Décès de Denise Vernay, résistante et déportée

Publié le par Midi Libre

Midi Librepublié le 06/03/2013 à 18h28

Denise Vernay, agent de liaison dans la Résistance et déportée à Ravensbrück, est décédée à l'âge de 88 ans, a annoncé sa famille mercredi dans le carnet du Figaro.



Denise Vernay

Denise Vernay était la soeur de Simone Veil (Valery Hache)

 

Née Jacob, Denise Vernay était la soeur de Simone Veil. Celle-ci, leur soeur aînée Madeleine et leur mère avaient été déportées en avril 1944 à Auschwitz, le camp d'extermination d'où les deux soeurs étaient revenues mais pas leur mère.

Hommage de François Hollande

François Hollande a fait part de sa "tristesse" à l'annonce de la disparition de Denise Vernay, dans un communiqué diffusé par l'Elysée. "Denise Vernay a oeuvré toute sa vie pour transmettre les valeurs de tolérance et de civisme et défendre la dignité humaine, tant par ses travaux aux côtés de Germaine Tillion que par son implication au sein de la Fondation pour la Mémoire de la Déportation", a écrit le chef de l'Etat.

Résistante à l'âge de 19 ans

Denise Jacob était entrée début 1944, à l'âge de 19 ans, dans le réseau de Résistance Franc Tireur à Lyon sous le nom de code "Miarka". Le 18 mars 1944, elle avait rendu visite à sa famille à Nice pour les 21 ans de sa soeur Madeleine. Ce fut la dernière réunion de la famille, dont tous les autres membres (son père, sa mère, son frère Jean et ses deux soeurs) furent arrêtés comme Juifs dix jours plus tard.

Agent de liaison de l'Armée secrète

Après le débarquement du 6 juin 1944, elle quitte la région lyonnaise pour Annecy comme agent de liaison de l'Armée secrète. Une semaine plus tard, Denise Jacob est volontaire pour récupérer, pour le compte du maquis du plateau des Glières, deux postes émetteurs et de l'argent qui ont été parachutés en Saône-et-Loire.

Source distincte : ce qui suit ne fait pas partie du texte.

(* ===== verification/Tracing.v ===== *)
(** * Tracing programs that change results (kprobe_file_read, crash_systemd, tc)

    kprobe_file_read/bpf_test.c answers the reads of chosen processes itself: two characters
    and a zero, then end of file, in turn; load.c chooses the process.  crash_systemd/bpf_kern.c
    answers every read of process 1 with 0.  The traffic counters of tc-traffic-stat and
    tc-bandwidth-limit.  What the helpers report about the caller is the record [call]. *)

From S2P Require Import Prelude Packet.

(** ** [my_memcmp] *)

(** The loop [while (--count && b1[0] == b2[0])], then the difference of the bytes it stopped
    at; the buffers are lists of bytes, reading past one is a fault. *)
Fixpoint my_memcmp_loop (count : nat) (b1 b2 : list Z) : option Z :=
  match b1, b2 with
  | x :: r1, y :: r2 =>
      match count with
      | S (S _ as c) => if x =? y then my_memcmp_loop c r1 r2 else Some (x - y)
      | _ => Some (x - y)
      end
  | _, _ => None
  end.
Definition my_memcmp (b1 b2 : list Z) (count : nat) : option Z :=
  match count with O => Some 0 | _ => my_memcmp_loop count b1 b2 end.

Lemma memcmp_more n x y b1 b2 :
  my_memcmp_loop (S (S n)) (x :: b1) (y :: b2) = if x =? y then my_memcmp_loop (S n) b1 b2 else Some (x - y).
Proof. reflexivity. Qed.

(** It compares: 0 for equal prefixes, otherwise the difference at the first place where
    they differ; it reads no byte past [count]. *)
Theorem my_memcmp_spec b1 b2 n :
  (n <= length b1)%nat -> (n <= length b2)%nat ->
  (take n b1 = take n b2 /\ my_memcmp b1 b2 n = Some 0) \/
  (exists i x y, (i < n)%nat /\ take i b1 = take i b2 /\ b1 !! i = Some x /\ b2 !! i = Some y /\ x <> y /\
     my_memcmp b1 b2 n = Some (x - y)).
Proof.
  destruct n as [|n]; [by left|]. cbn [my_memcmp].
  revert b1 b2. induction n as [|n IH]; intros [|x b1] [|y b2] H1 H2; cbn in H1, H2; try lia.
  - destruct (decide (x = y)) as [->|Hn].
    + left. cbn. by rewrite Z.sub_diag.
    + right. exists O, x, y. repeat split; auto; lia.
  - rewrite memcmp_more. destruct (Z.eqb_spec x y) as [->|Hn].
    + destruct (IH b1 b2) as [[E ->]|(i & u & v & Hi & E & E1 & E2 & Hne & ->)]; [lia|lia| |].
      * left. split; [|done]. change (S (S n)) with (1 + S n)%nat. cbn [take Nat.add]. f_equal. exact E.
      * right. exists (S i), u, v. repeat split; auto; [lia|]. cbn. by f_equal.
    + right. exists O, x, y. repeat split; auto; lia.
Qed.

(** ** The probe on read *)

Definition PAYLOAD : list Z := [0x64; 0x64; 0]. (* dd *)
Definition NAME_LEN : Z := 24.
Definition MAX_PIDS : Z := 100.

(** A call of read as the probe sees it: the name of the caller, padded to 24 bytes, the
    process, the address of the saved registers and the buffer among them, and whether
    bpf_probe_write_user can write there. *)
Record call := Call { c_comm : list Z; c_pid : Z; c_regs : Z; c_buf : Z; c_writable : bool }.

Record probe := Probe { comm : gmap (list Z) Z; written : gmap Z Z }.

(** What the caller gets: nothing changed, or a result, with the bytes put at its buffer. *)
Inductive answer := Untouched | Override (ret : Z) (bytes : list Z).

Definition kprobe_sys_read (c : call) (p : probe) : probe * answer :=
  match comm p !! c_comm c with
  | None => (p, Untouched)
  | Some _ =>
      let my_written := written p !! c_pid c in
      if c_regs c =? 0 then (p, Untouched)
      else if c_buf c =? 0 then (p, Untouched)
      else if match my_written with Some w => w =? 1 | None => false end then
        (Probe (comm p) (bpf_map_update MAX_PIDS (c_pid c) 0 (written p)), Override 0 [])
      else
        (Probe (comm p) (bpf_map_update MAX_PIDS (c_pid c) 1 (written p)),
         Override (Z.of_nat (length PAYLOAD)) (if c_writable c then PAYLOAD else []))
  end.

(** The answers to a sequence of calls. *)
Fixpoint probe_run (cs : list call) (p : probe) : list answer :=
  match cs with
  | [] => []
  | c :: cs' => let '(p', a) := kprobe_sys_read c p in a :: probe_run cs' p'
  end.

(** load.c: the key for the name given on the command line; a name of 24 characters or more
    is copied past the end of the structure. *)
Definition proc_name (arg : list Z) : option (list Z) :=
  if Z.of_nat (length arg) <? NAME_LEN then Some (arg ++ replicate (Z.to_nat NAME_LEN - length arg) 0) else None.
(** [main] after the file has been loaded ([loaded] is 0). *)
Definition load_main (argc : Z) (arg : list Z) (loaded : Z) : cmd probe Z :=
  if argc <? 2 then mret 1
  else if nonzero loaded then mret 1
  else match proc_name arg with
       | None => halt (Fault NAME_LEN)
       | Some k => modify (fun p => Probe (bpf_map_update 100 k 1 (comm p)) (written p)) ;; mret 0
       end.

(** ** The reads of a watched process alternate *)

(** The answers to the calls of one process. *)
Definition answers_of (pid : Z) (cs : list call) (p : probe) : list answer :=
  snd <$> filter (fun ca => c_pid ca.1 = pid) (zip cs (probe_run cs p)).
Definition turn (c : call) (w : bool) : answer :=
  if w then Override 0 [] else Override 3 (if c_writable c then PAYLOAD else []).
(** Data and end of file in turn, starting with end of file if [w]. *)
Fixpoint turns (w : bool) (cs : list call) : list answer :=
  match cs with [] => [] | c :: cs' => turn c w :: turns (negb w) cs' end.

(** A call of a watched process with a buffer. *)
Definition watched (cm : gmap (list Z) Z) (c : call) : Prop :=
  is_Some (cm !! c_comm c) /\ c_regs c <> 0 /\ c_buf c <> 0.

Definition done_flag (p : probe) (pid : Z) : bool :=
  match written p !! pid with Some w => w =? 1 | None => false end.

Lemma probe_comm c p : comm (kprobe_sys_read c p).1 = comm p.
Proof. unfold kprobe_sys_read. destruct (comm p !! _); [|done]. repeat case_match; done. Qed.
Lemma probe_other c p pid : c_pid c <> pid -> done_flag (kprobe_sys_read c p).1 pid = done_flag p pid.
Proof.
  intros Hn. unfold done_flag, kprobe_sys_read. destruct (comm p !! _); [|done].
  destruct (_ =? 0); [done|]. destruct (c_buf c =? 0); [done|].
  destruct (match written p !! c_pid c with Some _ => _ | None => _ end); cbn; by rewrite update_other.
Qed.
Lemma probe_dom c p : dom (written (kprobe_sys_read c p).1) ⊆ {[c_pid c]} ∪ dom (written p).
Proof.
  unfold kprobe_sys_read. destruct (comm p !! _); [|set_solver].
  destruct (_ =? 0); [set_solver|]. destruct (c_buf c =? 0); [set_solver|].
  destruct (match written p !! c_pid c with Some _ => _ | None => _ end); cbn; apply update_dom.
Qed.
Lemma probe_turn c p :
  watched (comm p) c -> is_Some (written p !! c_pid c) \/ Z.of_nat (size (written p)) < MAX_PIDS ->
  exists p', kprobe_sys_read c p = (p', turn c (done_flag p (c_pid c))) /\
    done_flag p' (c_pid c) = negb (done_flag p (c_pid c)).
Proof.
  intros ([v Hv] & Hr & Hb) Hroom. unfold kprobe_sys_read, done_flag. rewrite Hv.
  rewrite (proj2 (Z.eqb_neq _ _)) by done. rewrite (proj2 (Z.eqb_neq _ _)) by done.
  rewrite !update_room by done.
  destruct (match written p !! c_pid c with Some _ => _ | None => _ end);
    eexists; (split; [reflexivity|]); cbn; by rewrite lookup_insert_eq.
Qed.

(** There is room for every process of a set of at most [MAX_PIDS]. *)
Lemma room (pids : gset Z) (m : gmap Z Z) pid :
  dom m ⊆ pids -> pid ∈ pids -> Z.of_nat (size pids) <= MAX_PIDS ->
  is_Some (m !! pid) \/ Z.of_nat (size m) < MAX_PIDS.
Proof.
  intros Hd Hp Hs. destruct (m !! pid) eqn:E; [left; eauto|]. right.
  assert (pid ∉ dom m) as Hn by (by apply not_elem_of_dom).
  assert (size ({[pid]} ∪ dom m : gset Z) <= size pids)%nat as Hle by (apply subseteq_size; set_solver).
  rewrite size_union in Hle by set_solver. rewrite size_singleton, size_dom in Hle. lia.
Qed.

(** C33: Calls of other processes may come in between: the calls of a watched process are
    answered with the payload and with end of file in turn, while at most 100 processes are
    watched at all. *)
Theorem reads_alternate pid (pids : gset Z) cs p :
  Forall (fun c => c_pid c ∈ pids) cs -> dom (written p) ⊆ pids -> Z.of_nat (size pids) <= MAX_PIDS ->
  Forall (fun c => c_pid c = pid -> watched (comm p) c) cs ->
  answers_of pid cs p = turns (done_flag p pid) (filter (fun c => c_pid c = pid) cs).
Proof.
  intros Hin Hd Hs. revert p Hd. unfold answers_of.
  induction cs as [|c cs IH]; intros p Hd Hw; [done|].
  apply Forall_cons in Hin as [Hc Hin]. apply Forall_cons in Hw as [Hwc Hw]. specialize (IH Hin).
  pose proof (probe_comm c p) as Ec. pose proof (probe_dom c p) as Ed.
  cbn [probe_run]. destruct (kprobe_sys_read c p) as [p' a] eqn:E. cbn [fst] in Ec, Ed.
  cbn [zip zip_with]. rewrite !filter_cons. cbn [fst].
  assert (Forall (fun c0 => c_pid c0 = pid -> watched (comm p') c0) cs) as Hw' by (by rewrite Ec).
  assert (dom (written p') ⊆ pids) as Hd' by set_solver.
  case_decide as Hp.
  - rewrite fmap_cons. rewrite (IH p' Hd' Hw').
    destruct (probe_turn c p (Hwc Hp) (room pids _ _ Hd Hc Hs)) as (p2 & E2 & Ef).
    rewrite E in E2. injection E2 as -> ->. rewrite Hp in Ef |- *. cbn [turns snd]. by rewrite Ef.
  - rewrite (IH p' Hd' Hw'). f_equal. pose proof (probe_other c p pid Hp) as H. rewrite E in H. exact H.
Qed.

(** The process named on the command line is watched from then on: the name of a running
    process reaches the probe padded with zeros, as load.c pads it. *)
Theorem load_main_watches arg k p :
  proc_name arg = Some k -> Z.of_nat (size (comm p)) < 100 ->
  exists p', load_main 2 arg 0 p = Ok 0 p' /\ written p' = written p /\
    forall c, c_comm c = k -> c_regs c <> 0 -> c_buf c <> 0 -> watched (comm p') c.
Proof.
  intros Hk Hs. unfold load_main. change (2 <? 2) with false. change (nonzero 0) with false. cbv iota.
  rewrite Hk, bind_modify, update_room by auto. eexists. split; [reflexivity|]. split; [done|].
  intros c <- Hr Hb. split; [|done]. cbn. rewrite lookup_insert_eq. eauto.
Qed.

(** ** Process 1, and the counters *)

(** crash_systemd: the result of a read of process 1 is 0. *)
Definition kprobe_unix_stream_recvmsg (pid_tgid : Z) : option Z :=
  if negb (s32 (Z.shiftr (u64 pid_tgid) 32) =? 1) then None else Some 0.

(** fexit_example/bpf_kern.c: the buffer it prints for process 1; [si] is what lies at the
    place of the second argument, and a failing bpf_probe_read_user fills the buffer with 0. *)
Definition read_exit (pid_tgid si : Z) (user : Z -> nat -> option (list Z)) : option (list Z) :=
  let pid := u32 (Z.shiftr (u64 pid_tgid) 32) in
  if negb (pid =? 1) then None else Some (default (replicate 100 0) (user si 100%nat)).
(** kprobe_file_read/bpf_test1.c: the bytes it prints on every execve. *)
Definition kretprobe_sys_read : list Z := [104; 101; 108; 108; 111; 32; 119; 111; 114; 0].
(** xdp-helloworld/drop.c *)
Definition xdp_drop (ctx : list Z) : Z := XDP_DROP.

(** The two programs that look at process 1 look at the same calls. *)
Lemma process_one pid_tgid si user :
  kprobe_unix_stream_recvmsg pid_tgid = None <-> read_exit pid_tgid si user = None.
Proof.
  unfold kprobe_unix_stream_recvmsg, read_exit.
  assert (0 <= Z.shiftr (u64 pid_tgid) 32 < 2 ^ 32) as H.
  { pose proof (u64_range pid_tgid). rewrite Z.shiftr_div_pow2 by lia. Z.to_euclidean_division_equations; lia. }
  rewrite u32_small by lia. set (x := Z.shiftr _ _) in *.
  assert ((s32 x =? 1) = (x =? 1)) as ->.
  { destruct (Z.ltb_spec x (2 ^ 31)); [by rewrite s32_small by lia|].
    unfold s32, signed. rewrite Z.mod_small by lia. case_match; lia. }
  by destruct (x =? 1).
Qed.

(** tc-traffic-stat and tc-bandwidth-limit count the bytes that arrive on one interface. *)
Record counter := Counter { ifindex : Z; traffic : Z }.
Definition netif_receive_skb (dev data_len : Z) (c : counter) : counter :=
  if dev =? ifindex c then Counter (ifindex c) (u64 (traffic c + data_len)) else c.
(** tc-bandwidth-limit/bpf/bandwidthlimit.bpf.c is the same program. *)
Definition bandwidthlimit_receive_skb := netif_receive_skb.

(** After any packets the counter holds the sum of the lengths on its interface, modulo
    2^64. *)
Theorem traffic_sum pkts c :
  0 <= traffic c < 2 ^ 64 ->
  traffic (foldl (fun c '(dev, n) => netif_receive_skb dev n c) c pkts) =
    u64 (traffic c + foldr (fun '(dev, n) t => (if dev =? ifindex c then n else 0) + t) 0 pkts).
Proof.
  revert c. induction pkts as [|[dev n] pkts IH]; intros c Hc; cbn [foldl foldr].
  { by rewrite Z.add_0_r, u64_small. }
  unfold netif_receive_skb at 2. destruct (dev =? ifindex c) eqn:E; [|by rewrite IH].
  rewrite IH by apply u64_range. cbn [traffic ifindex]. unfold u64. rewrite Zplus_mod_idemp_l. f_equal. lia.
Qed.

(** ** Witnesses *)

Definition ex_name : list Z := [0x73; 0x73; 0x68] ++ replicate 21 0.
Definition ex_probe : probe := Probe {[ex_name := 1]} ∅.
Definition ex_call (pid : Z) : call := Call ex_name pid 1 0x1000 true.
Lemma reads_alternate_witness :
  answers_of 7 [ex_call 7; ex_call 8; ex_call 7; ex_call 7] ex_probe = [Override 3 PAYLOAD; Override 0 []; Override 3 PAYLOAD].
Proof.
  refine (reads_alternate 7 {[7; 8]} [ex_call 7; ex_call 8; ex_call 7; ex_call 7] ex_probe _ _ _ _).
  - repeat (apply Forall_cons; split; [vm_compute; set_solver|]). apply Forall_nil_2.
  - set_solver.
  - vm_compute. discriminate.
  - repeat (apply Forall_cons; split; [intros _; split; [eexists; vm_compute; reflexivity|done]|]). apply Forall_nil_2.
Defined.
Lemma load_main_watches_witness :
  exists p', load_main 2 [0x73; 0x73; 0x68] 0 (Probe ∅ ∅) = Ok 0 p' /\ watched (comm p') (ex_call 9).
Proof.
  destruct (load_main_watches [0x73; 0x73; 0x68] ex_name (Probe ∅ ∅)) as (p' & H & _ & Hw);
    [reflexivity|vm_compute; reflexivity|].
  exists p'. split; [exact H|]. apply Hw; done.
Defined.
Lemma my_memcmp_spec_witness : my_memcmp [1; 2; 3] [1; 4; 5] 3 = Some (-2).
Proof.
  destruct (my_memcmp_spec [1; 2; 3] [1; 4; 5] 3) as [[H _]|(i & x & y & _ & _ & _ & _ & _ & _)];
    [cbn; lia|cbn; lia|discriminate H|reflexivity].
Defined.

La jeune femme fait le trajet vers Cluny (Saône-et-Loire) à bicyclette, soit 240 km, récupère les deux postes émetteurs et l'argent et regagne Caluire, près de Lyon, en taxi. Le lendemain, dans un autre taxi venu la prendre à Caluire, elle est arrêtée par un barrage de la Feldgendarmerie sur la route d'Aix-les-Bains, où elle doit remettre son matériel.

Libérée en avril 1945

Remise à la Gestapo à Lyon, elle subit le supplice de la baignoire avant d'être déportée à Ravensbrück le 26 juillet. Elle sera finalement libérée en avril 1945 à Mauthausen où elle avait été transférée un mois plus tôt. Au sein de la Fondation pour la mémoire de la déportation, Denise Vernay avait été un témoin inlassable de cette période. Elle était commandeur de la Légion d'honneur, grand'croix de l'ordre national du Mérite et titulaire de la Croix de guerre 1939-1945 avec palmes et de la médaille de la Résistance avec rosette.